--- MATERIALS PROVIDED ---

(** * RAG document pipeline: a shallow embedding of the Python sources

    The development follows [src/utils.py], [src/document_processor.py],
    [src/rag_system.py] and [src/api.py].  Python code that raises and
    mutates is written in a state-and-exception monad whose state survives
    an exception, as Python's side effects do.  Third-party capabilities
    (PDF loader, text splitter, embedding model, vector search, LLM, SHA-256,
    [os.path] helpers) are the fields of one interface record, [Externals];
    module [TextSplitter] follows the text splitter the sources construct.

    Text is modelled with [string] (8-bit characters, ASCII case mapping),
    file contents with [list byte], Python integers with [Z], [nat] or [N]. *)

From Stdlib Require Import List String Ascii ZArith NArith Arith Bool Lia.
From Stdlib Require Import Strings.Byte DecimalString.
Import ListNotations.
Local Open Scope string_scope.
Local Open Scope list_scope.

(** ** Python strings and slices *)

Module PyStr.

Definition lower_char (c : ascii) : ascii :=
  let n := nat_of_ascii c in
  if (65 <=? n)%nat && (n <=? 90)%nat then ascii_of_nat (n + 32) else c.

(** [s.lower()] *)
Fixpoint lower (s : string) : string :=
  match s with
  | EmptyString => EmptyString
  | String c r => String (lower_char c) (lower r)
  end.

(** [s[:n]] *)
Definition slice_to (n : nat) (s : string) : string := substring 0 n s.

(** [s.endswith(suffix)] *)
Definition endswith (s suffix : string) : bool :=
  let n := String.length s in
  let m := String.length suffix in
  (m <=? n)%nat && String.eqb (substring (n - m) m s) suffix.

(** [s.startswith(prefix)] *)
Definition startswith (s pre : string) : bool :=
  String.eqb (substring 0 (String.length pre) s) pre.

(** [sep.join(parts)] *)
Definition join (sep : string) (parts : list string) : string :=
  String.concat sep parts.

(** [data[:n]] on bytes, and what [file.read(n)] returns for a regular
    file opened in binary mode: the first [n] bytes, or all of them when
    the file is shorter. *)
Fixpoint takeN {A : Type} (n : N) (l : list A) : list A :=
  match l with
  | [] => []
  | x :: r => if N.eqb n 0 then [] else x :: takeN (N.pred n) r
  end.

End PyStr.

(** ** Exceptions *)

Inductive exn_class : Type :=
| FileNotFoundError
| ValueError
| OSError
| LibraryError.

(** An exception value: its class and [str(e)]. *)
Record exn : Type := Exn { exn_cls : exn_class; exn_str : string }.

Definition result (A : Type) : Type := (exn + A)%type.
(** ** Physical ranges *)

(** The inner and outer loop of the exchange sort, in place. *)
Definition sort_swap (i : nat) (ranges : list phys_range) (j : nat)
    : list phys_range :=
  let ri := ranges !!! i in
  let rj := ranges !!! j in
  if pr_start rj <? pr_start ri then <[j := ri]> (<[i := rj]> ranges) else ranges.
Definition sort_pass (count : nat) (ranges : list phys_range) (i : nat)
    : list phys_range :=
  foldl (sort_swap i) ranges (seq (i + 1) (count - (i + 1))).
Definition sort_ranges (ranges : list phys_range) (count : nat) : list phys_range :=
  foldl (sort_pass count) ranges (seq 0 count).

(** One iteration of the compaction loop of [normalize_ranges]. *)
Definition normalize_step (st : list phys_range * nat) (i : nat)
    : list phys_range * nat :=
  let '(ranges, out) := st in
  let ri := ranges !!! i in
  if pr_end ri <=? pr_start ri then (ranges, out)
  else if (out =? 0)%nat || (pr_end (ranges !!! (out - 1)%nat) <? pr_start ri)
  then (<[out := ri]> ranges, S out)
  else
    let last := ranges !!! (out - 1)%nat in
    if pr_end last <? pr_end ri
    then (<[(out - 1)%nat := PhysRange (pr_start last) (pr_end ri)]> ranges, out)
    else (ranges, out).
Definition normalize_ranges (ranges : list phys_range) (count : nat)
    : list phys_range * nat :=
  foldl normalize_step (sort_ranges ranges count, O) (seq 0 count).

(** The guard loop of [find_region_base]; [None] is [return 0]. *)
Fixpoint find_region_loop (guards : list phys_range) (cursor end_ size : Z)
    : option Z :=
  match guards with
  | [] => if u64 (cursor + size) <=? end_ then Some cursor else None
  | g :: gs =>
      if pr_end g <=? cursor then find_region_loop gs cursor end_ size
      else if end_ <=? pr_start g
      then (if u64 (cursor + size) <=? end_ then Some cursor else None)
      else if u64 (cursor + size) <=? pr_start g then Some cursor
      else if cursor <? pr_end g then
        let cursor := align_up (pr_end g) PAGE_SIZE in
        if (end_ <=? cursor) || (u64 (end_ - cursor) <? size) then None
        else find_region_loop gs cursor end_ size
      else find_region_loop gs cursor end_ size
  end.
Definition find_region_base (start end_ : Z) (guards : list phys_range) (size : Z)
    : option Z :=
  if size =? 0 then None
  else
    let cursor := align_up start PAGE_SIZE in
    let end_ := align_down end_ PAGE_SIZE in
    if (end_ <=? cursor) || (u64 (end_ - cursor) <? size) then None
    else find_region_loop guards cursor end_ size.

(** ** Free lists *)

Definition set_block_meta (start_page order head_meta : Z) : M pmm unit :=
  wr_meta start_page head_meta;;
  for_ (R := unit) 1 (order_pages order)
    (λ i, wr_meta (u64 (start_page + i)) PMM_META_TAIL;; mret None);;
  mret tt.
(* ===== verification/PmmFree.v ===== *)
(** * Physical memory manager: freeing

    [free_block] coalesces a block with its free buddies; [release_block] and
    [pmm_free_pages] are its callers. *)

From S2P Require Import Prelude Pmm PmmInv PmmHole.

(** Metadata of reserved pages and of used blocks, with the exception of
    the head pages in [P], is the same in both states. *)
Definition keeps_except (s s' : pmm) (P : Z → Prop) : Prop :=
  ∀ y m, 64 ≤ m < 255 →
    pmm_page_meta s' !! y = Some m ↔ pmm_page_meta s !! y = Some m ∧ ¬ P y.

Section free_section.
Implicit Types (s : pmm) (fl : Z → list Z).

(** A region that meets no block can be turned into a hole. *)
Lemma inv_open s fl x len :
  inv_hole s fl 0 0 → 0 ≤ len → 0 ≤ x → x + len ≤ pmm_total_pages s →
  (∀ y m, pmm_page_meta s !! y = Some m → ¬ inh x len y →
     ∀ o, m = o ∨ m = 64 + o → block_at s y o → ∀ p, inh y (2 ^ o) p → ¬ inh x len p) →
  (∀ y, inh x len y → ∀ o, 0 ≤ o ≤ pmm_max_order s → pmm_page_meta s !! y ≠ Some o) →
  inv_hole (set_used (pmm_used_pages s - len) s) fl x len ∧ len ≤ pmm_used_pages s.
Proof.
  intros H Hlen Hx Hxt Hout Hin.
  assert (∀ o y, 0 ≤ o ≤ pmm_max_order s → y ∈ fl o → ¬ inh x len y ∧
    ∀ p, inh y (2 ^ o) p → ¬ inh x len p) as Hfree.
  { intros o y Ho Hy. destruct (inv_block_free H o y Ho Hy) as (Hb & Hm & _).
    assert (¬ inh x len y) as Hn by (intros Hi; by apply (Hin y Hi o Ho)).
    split; [done|]. by apply (Hout y o Hm Hn o (or_introl eq_refl) Hb). }
  assert (free_sum (pmm_max_order s) fl + 0 + len ≤ pmm_total_pages s) as Hc.
  { apply (inv_count s fl 0 0 x len); try done.
    - unfold inh. lia.
    - intros p Hp (o & y & Ho & Hy & Hp').
      destruct (Hfree o y Ho Hy) as [_ Hd]. by apply (Hd p). }
  pose proof (ih_used _ _ _ _ H) as Hu. split; [|lia].
  destruct H as [HT HO Hr Hmd Hnd Hh Hdup Hf Hs _]. split; simpl; try done.
  - intros o y Ho. rewrite (Hf o y Ho). unfold inh at 1. split; [|naive_solver lia].
    intros [Hm _]. split; [done|]. intros Hi. by apply (Hin y Hi o Ho).
  - intros y m Hm Hy. destruct (Hs y m Hm) as [?|[?|(o & E & Hb & _)]];
      [unfold inh; lia|by auto..|].
    right; right. exists o. split_and!; [done|by destruct Hb|].
    by apply (Hout y m Hm Hy o).
  - lia.
Qed.

Lemma inv_open_used s fl x o :
  inv_hole s fl 0 0 → used_block s x o →
  inv_hole (set_used (pmm_used_pages s - 2 ^ o) s) fl x (2 ^ o) ∧
  2 ^ o ≤ pmm_used_pages s ∧ block_at s x o.
Proof.
  intros H [Ho Hm]. pose proof (ih_order _ _ _ _ H) as HO.
  destruct (meta_facts o ltac:(lia)) as (_ & E & _). rewrite E in Hm.
  assert (block_at s x o) as Hb.
  { destruct (ih_shape _ _ _ _ H _ _ Hm) as [E'|[E'|(o' & E' & Hb & _)]].
    - unfold inh. lia.
    - unfold PMM_META_TAIL in E'. lia.
    - change META_RESERVED with 128 in E'. lia.
    - pose proof (ba_order _ _ _ Hb). assert (o' = o) as -> by lia. done. }
  pose proof (pow2_pos o ltac:(lia)). destruct (ba_range _ _ _ Hb).
  assert (pmm_page_meta s !! x ≠ Some PMM_META_TAIL) as Htx.
  { rewrite Hm. unfold PMM_META_TAIL. intros [= ?]. lia. }
  destruct (inv_open s fl x (2 ^ o) H) as [Hh Hle]; [lia..| | |done].
  - intros y m Hmy Hy o' Em Hby p Hp Hp'. pose proof (ba_order _ _ _ Hby).
    destruct (inv_heads_disjoint y o' x o Hby Hb) as [?|?]; unfold inh in *; try done; try lia.
    rewrite Hmy. unfold PMM_META_TAIL. intros [= ?]. lia.
  - intros y Hy o' Ho' Hmy. destruct (decide (y = x)) as [->|].
    + rewrite Hm in Hmy. injection Hmy as ?. lia.
    + rewrite (ba_tail _ _ _ Hb) in Hmy by (unfold inh in Hy; lia).
      unfold PMM_META_TAIL in Hmy. injection Hmy as ?. lia.
Qed.

(** The hole of a freed block contains no other used block and no reserved
    page. *)
Lemma hole_no_used s fl x o y m :
  inv_hole s fl 0 0 → used_block s x o → 64 ≤ m < 255 →
  pmm_page_meta s !! y = Some m → y ≠ x →
  ¬ (covered (pmm_max_order s) fl y ∨ inh x (2 ^ o) y).
Proof.
  intros H Hub Hmr Hm Hyx [(o' & z & Ho' & Hz & Hy)|Hy].
  - pose proof (ih_order _ _ _ _ H).
    destruct (inv_block_free H o' z Ho' Hz) as (Hb & Hmz & _).
    destruct (decide (y = z)) as [->|].
    + rewrite Hm in Hmz. injection Hmz as ->. lia.
    + rewrite (ba_tail _ _ _ Hb) in Hm by (unfold inh in Hy; lia).
      unfold PMM_META_TAIL in Hm. injection Hm as ?. lia.
  - destruct (inv_open_used s fl x o H Hub) as (_ & _ & Hb).
    rewrite (ba_tail _ _ _ Hb) in Hm by (unfold inh in Hy; lia).
    unfold PMM_META_TAIL in Hm. injection Hm as ?. lia.
Qed.

(** State of the coalescing loop: the hole is the block built so far. *)
Definition coalesce s0 fl0 x0 o0 s (st k : Z) : Prop :=
  ∃ fl, inv_hole s fl st (2 ^ k) ∧ 0 ≤ k ≤ pmm_max_order s ∧ (2 ^ k | st) ∧
    stable s0 s ∧ pmm_page_meta s = pmm_page_meta s0 ∧
    (∀ p, covered (pmm_max_order s) fl p ∨ inh st (2 ^ k) p ↔
          covered (pmm_max_order s0) fl0 p ∨ inh x0 (2 ^ o0) p).

Lemma stable_orders s s' :
  stable s s' → pmm_max_order s' = pmm_max_order s ∧
                pmm_total_pages s' = pmm_total_pages s.
Proof. intros [[= ? ?] _]. done. Qed.

(** The buddy of the block in the hole. *)
Lemma buddy_geometry st k T :
  0 ≤ k → 0 ≤ st → (2 ^ k | st) → st + 2 ^ k ≤ T → Z.lxor st (2 ^ k) < T →
  let b := Z.lxor st (2 ^ k) in
  0 ≤ b ∧ ¬ inh st (2 ^ k) b ∧ (2 ^ (k + 1) | Z.min b st) ∧
  (∀ p, inh (Z.min b st) (2 ^ (k + 1)) p ↔ inh st (2 ^ k) p ∨ inh b (2 ^ k) p).
Proof.
  intros Hk Hst Hal HT Hlt b. pose proof (pow2_pos k Hk) as Hp.
  assert (b = Z.lxor st (2 ^ k)) as Eb by done. clearbody b.
  rewrite lxor_buddy in Eb, Hlt by done. rewrite pow2_S by done.
  destruct (Z.even (st / 2 ^ k)) eqn:Ev.
  - rewrite Z.min_r by lia. split_and!; [lia|unfold inh; lia| |].
    + rewrite <-pow2_S by done. by apply divide_even_S.
    + intros p. unfold inh. lia.
  - assert (2 ^ k ≤ st).
    { destruct Hal as [q ->]. rewrite Z.div_mul in Ev by lia.
      assert (q ≠ 0) by (intros ->; done). nia. }
    rewrite Z.min_l by lia. split_and!; [lia|unfold inh; lia| |].
    + subst b. rewrite <-pow2_S by done. by apply divide_odd_S.
    + intros p. unfold inh. lia.
Qed.

Lemma free_meta_shape s fl a n b m k :
  inv_hole s fl a n → pmm_page_meta s !! b = Some m → ¬ inh a n b →
  meta_is_free m = true → meta_order m = k → m = k ∧ 0 ≤ k ≤ pmm_max_order s.
Proof.
  intros H Hm Hn Hf Ho. pose proof (ih_order _ _ _ _ H).
  destruct (ih_shape _ _ _ _ H _ _ Hm Hn) as [->|[->|(o & [->| ->] & Hb & _)]]; [done..| |].
  - pose proof (ba_order _ _ _ Hb).
    destruct (meta_facts o ltac:(lia)) as (_ & _ & _ & _ & E & _). lia.
  - pose proof (ba_order _ _ _ Hb).
    destruct (meta_facts o ltac:(lia)) as (_ & _ & _ & _ & _ & E & _). congruence.
Qed.

(** One merge: the hole grows to the block of the next order. *)
Lemma coalesce_merge s0 fl0 x0 o0 s st k (Q : bool → pmm → Prop) m :
  coalesce s0 fl0 x0 o0 s st k → k < pmm_max_order s →
  let b := Z.lxor st (2 ^ k) in
  b < pmm_total_pages s → pmm_page_meta s !! b = Some m →
  meta_is_free m = true → meta_order m = k →
  (∀ s', coalesce s0 fl0 x0 o0 s' (Z.min b st) (k + 1) → Q true s') →
  wp (remove_free_block b k) Q s.
Proof.
  intros (fl & H & Hk & Hal & Hst & Hmeta & Hcov) Hlt b Hb Hm Hf Hord HQ.
  pose proof (ih_range _ _ _ _ H) as Hr.
  destruct (buddy_geometry st k (pmm_total_pages s)) as (Hb0 & Hnb & Hal' & Hiff);
    [lia|lia|done|lia|done|].
  fold b in Hb0, Hnb, Hal', Hiff.
  destruct (free_meta_shape _ _ _ _ _ _ _ H Hm Hnb Hf Hord) as [-> _].
  assert (b ∈ fl k) as Hbf by (by apply (ih_free _ _ _ _ H)).
  destruct (inv_block_free H k b Hk Hbf) as ([_ _ Hbr _] & _).
  eapply (wp_remove_free_block s fl st (2 ^ k) b k (Z.min b st) (2 ^ (k + 1))); try done.
  - rewrite pow2_S by lia. lia.
  - pose proof (pow2_pos (k + 1)).
    assert (inh (Z.min b st) (2 ^ (k + 1)) (Z.min b st + 2 ^ (k + 1) - 1)) as [Hi|Hi]%Hiff
      by (unfold inh; lia); unfold inh in Hi; lia.
  - intros s' l' H' Hl' Hstab Hm'. apply HQ.
    destruct (stable_orders _ _ Hstab) as [EO ET].
    exists (upd fl k l'). rewrite EO. split_and!; try done; try lia.
    + destruct Hst as [E1 E2], Hstab as [E3 E4]. split; congruence.
    + congruence.
    + intros p. rewrite (covered_remove s fl st (2 ^ k) k b l' p H Hk Hbf Hl'), Hiff.
      rewrite <-Hcov.
      assert (inh b (2 ^ k) p → covered (pmm_max_order s) fl p) by (intros ?; by exists k, b).
      split; [tauto|]. intros [Hc|Hp]; [|tauto].
      destruct (decide (b ≤ p ∧ p < b + 2 ^ k)) as [Hp|Hp]; [unfold inh; tauto|].
      left. split; [done|]. unfold inh. tauto.
Qed.

(** Inserting the coalesced block closes the hole. *)
Lemma wp_coalesce_insert s0 fl0 x0 o0 s st k (Q : unit → pmm → Prop) :
  coalesce s0 fl0 x0 o0 s st k →
  (∀ s' fl', inv_hole s' fl' 0 0 → stable s0 s' →
     (∀ p, covered (pmm_max_order s0) fl' p ↔
           covered (pmm_max_order s0) fl0 p ∨ inh x0 (2 ^ o0) p) →
     (∀ y, ¬ (covered (pmm_max_order s0) fl0 y ∨ inh x0 (2 ^ o0) y) →
        pmm_page_meta s' !! y = pmm_page_meta s0 !! y) → Q tt s') →
  wp (insert_free_block st k) Q s.
Proof.
  intros (fl & H & Hk & Hal & Hst & Hmeta & Hcov) HQ.
  pose proof (ih_total _ _ _ _ H).
  destruct (stable_orders _ _ Hst) as [EO ET].
  eapply (wp_insert_free_block s fl st (2 ^ k) st k 0 0); try done; try lia.
  - unfold inh. lia.
  - intros s' H' Hst' Hm'. eapply HQ; [done| | |].
    + destruct Hst as [E1 E2], Hst' as [E3 E4]. split; congruence.
    + intros p. rewrite <-EO, (covered_cons s), Hcov by done. by rewrite EO.
    + intros y Hy. rewrite <-Hmeta. apply Hm'. intros Hi. apply Hy, Hcov. by right.
Qed.

(** A page of a free block is neither reserved nor the head of a used block. *)
Lemma covered_meta s fl a n p m :
  inv_hole s fl a n → covered (pmm_max_order s) fl p →
  pmm_page_meta s !! p = Some m → ¬ (64 ≤ m < 255).
Proof.
  intros H (o & z & Ho & Hz & Hp) Hm. pose proof (ih_order _ _ _ _ H).
  destruct (inv_block_free H o z Ho Hz) as (Hb & Hmz & _).
  destruct (decide (p = z)) as [->|].
  - rewrite Hm in Hmz. injection Hmz as ->. lia.
  - rewrite (ba_tail _ _ _ Hb) in Hm by (unfold inh in Hp; lia).
    unfold PMM_META_TAIL in Hm. injection Hm as ?. lia.
Qed.

Lemma keeps_except_free s s' fl fl' x o :
  inv_hole s fl 0 0 → used_block s x o → inv_hole s' fl' 0 0 → config s' = config s →
  (∀ p, covered (pmm_max_order s) fl' p ↔
        covered (pmm_max_order s) fl p ∨ inh x (2 ^ o) p) →
  (∀ y, ¬ (covered (pmm_max_order s) fl y ∨ inh x (2 ^ o) y) →
     pmm_page_meta s' !! y = pmm_page_meta s !! y) →
  keeps_except s s' (λ y, y = x).
Proof.
  intros H Hub H' [= ET EO _ _ _ _ _ _] Hcov Hfr y m Hm.
  assert (0 ≤ o) as Ho by (destruct Hub; lia). pose proof (pow2_pos o Ho). split.
  - intros Hy. assert (¬ covered (pmm_max_order s) fl' y) as Hn.
    { intros Hc. rewrite <-EO in Hc. by apply (covered_meta _ _ _ _ _ _ H' Hc Hy). }
    rewrite Hcov in Hn. rewrite <-Hfr by done. split; [done|].
    intros ->. apply Hn. right. unfold inh. lia.
  - intros [Hy Hyx]. rewrite Hfr; [done|]. by eapply hole_no_used.
Qed.

Lemma used_le_total s fl a n :
  inv_hole s fl a n → pmm_used_pages s ≤ pmm_total_pages s - n.
Proof.
  intros H. rewrite (ih_used _ _ _ _ H).
  assert (0 ≤ free_sum (pmm_max_order s) fl); [|lia]. unfold free_sum.
  induction (seqZ 0 (pmm_max_order s + 1)) as [|i l IH]; simpl; [lia|].
  pose proof (Z.pow_nonneg 2 i). lia.
Qed.

Lemma wp_free_block s fl x o (Q : unit → pmm → Prop) :
  inv_hole s fl 0 0 → used_block s x o →
  (∀ s' fl', inv_hole s' fl' 0 0 → config s' = config s →
     pmm_used_pages s' = pmm_used_pages s - 2 ^ o →
     (∀ p, covered (pmm_max_order s) fl' p ↔
           covered (pmm_max_order s) fl p ∨ inh x (2 ^ o) p) →
     keeps_except s s' (λ y, y = x) → Q tt s') →
  wp (free_block x o) Q s.
Proof.
  intros H Hub HQ. pose proof (ih_order _ _ _ _ H) as HO. pose proof (ih_total _ _ _ _ H) as HT.
  destruct (inv_open_used s fl x o H Hub) as (Hh & Hle & Hb).
  pose proof (ba_order _ _ _ Hb) as Ho. pose proof (pow2_pos o ltac:(lia)).
  pose proof (used_le_total _ _ _ _ H).
  unfold free_block. apply wp_bind, wp_modify.
  rewrite order_pages_pow2, u64_small by lia. wp_steps.
  set (s1 := set_used (pmm_used_pages s - 2 ^ o) s) in *.
  apply (wp_while_idx _ _ (λ v '(st, k) s', v = pmm_max_order s - k ∧
    coalesce s1 fl x o s' st k) _ (pmm_max_order s - o)).
  { split; [done|]. exists fl. split; [done|]. split; [simpl; lia|].
    split; [by destruct Hb|]. done. }
  { simpl. lia. }
  intros v [st k] s' [-> Hc].
  assert (pmm_max_order s' = pmm_max_order s ∧ pmm_total_pages s' = pmm_total_pages s) as [EO ET].
  { destruct Hc as (? & _ & _ & _ & Hs & _). by destruct (stable_orders _ _ Hs). }
  assert (0 ≤ k ≤ pmm_max_order s) as Hk.
  { destruct Hc as (? & _ & Hk & _). by rewrite EO in Hk. }
  assert (wp (insert_free_block st k) Q s') as Hdone.
  { eapply wp_coalesce_insert; [done|]. intros s2 fl2 H2 [Hcfg Hu] Hcov Hfr.
    apply (HQ s2 fl2); try done. by eapply keeps_except_free. }
  simpl pmm_max_order. simpl pmm_total_pages.
  destruct (Z.ltb_spec k (pmm_max_order s)) as [Hlt|_]; [|by apply wp_ret].
  rewrite order_pages_pow2 by lia.
  destruct (Z.leb_spec (pmm_total_pages s) (Z.lxor st (2 ^ k))) as [_|Hbud]; [by apply wp_ret|].
  assert (is_Some (pmm_page_meta s' !! Z.lxor st (2 ^ k))) as [m Hm].
  { destruct Hc as (fl1 & Hi & _ & Hal & _). apply (ih_meta_dom _ _ _ _ Hi).
    pose proof (ih_range _ _ _ _ Hi). rewrite ET.
    split; [|done]. rewrite <-ET in Hbud.
    apply (buddy_geometry st k (pmm_total_pages s')); try done; lia. }
  apply wp_bind. eapply wp_rd_meta; [exact Hm|].
  destruct (negb (meta_is_free m) || negb (meta_order m =? k)) eqn:E; [by apply wp_ret|].
  b2p. apply wp_bind. eapply coalesce_merge; try done; try lia.
  intros s2 Hc2. simpl. apply wp_ret. exists (pmm_max_order s - (k + 1)).
  rewrite u8_small by lia. split; [lia|]. split; [done|].
  replace (if Z.lxor st (2 ^ k) <? st then Z.lxor st (2 ^ k) else st)
    with (Z.min (Z.lxor st (2 ^ k)) st) by (bool_cases; lia). done.
Qed.
End free_section.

---

▶ **WHAT YOU SHOULD DO**
As listed above, the lines from the line with "Definition startswith (s" to the line with "file opened in" are to be echoed exactly, with both ends included and nothing added.

▶ **RESULT FOR THIS TASK**
Definition startswith (s pre : string) : bool :=
  String.eqb (substring 0 (String.length pre) s) pre.

(** [sep.join(parts)] *)
Definition join (sep : string) (parts : list string) : string :=
  String.concat sep parts.

(** [data[:n]] on bytes, and what [file.read(n)] returns for a regular
    file opened in binary mode: the first [n] bytes, or all of them when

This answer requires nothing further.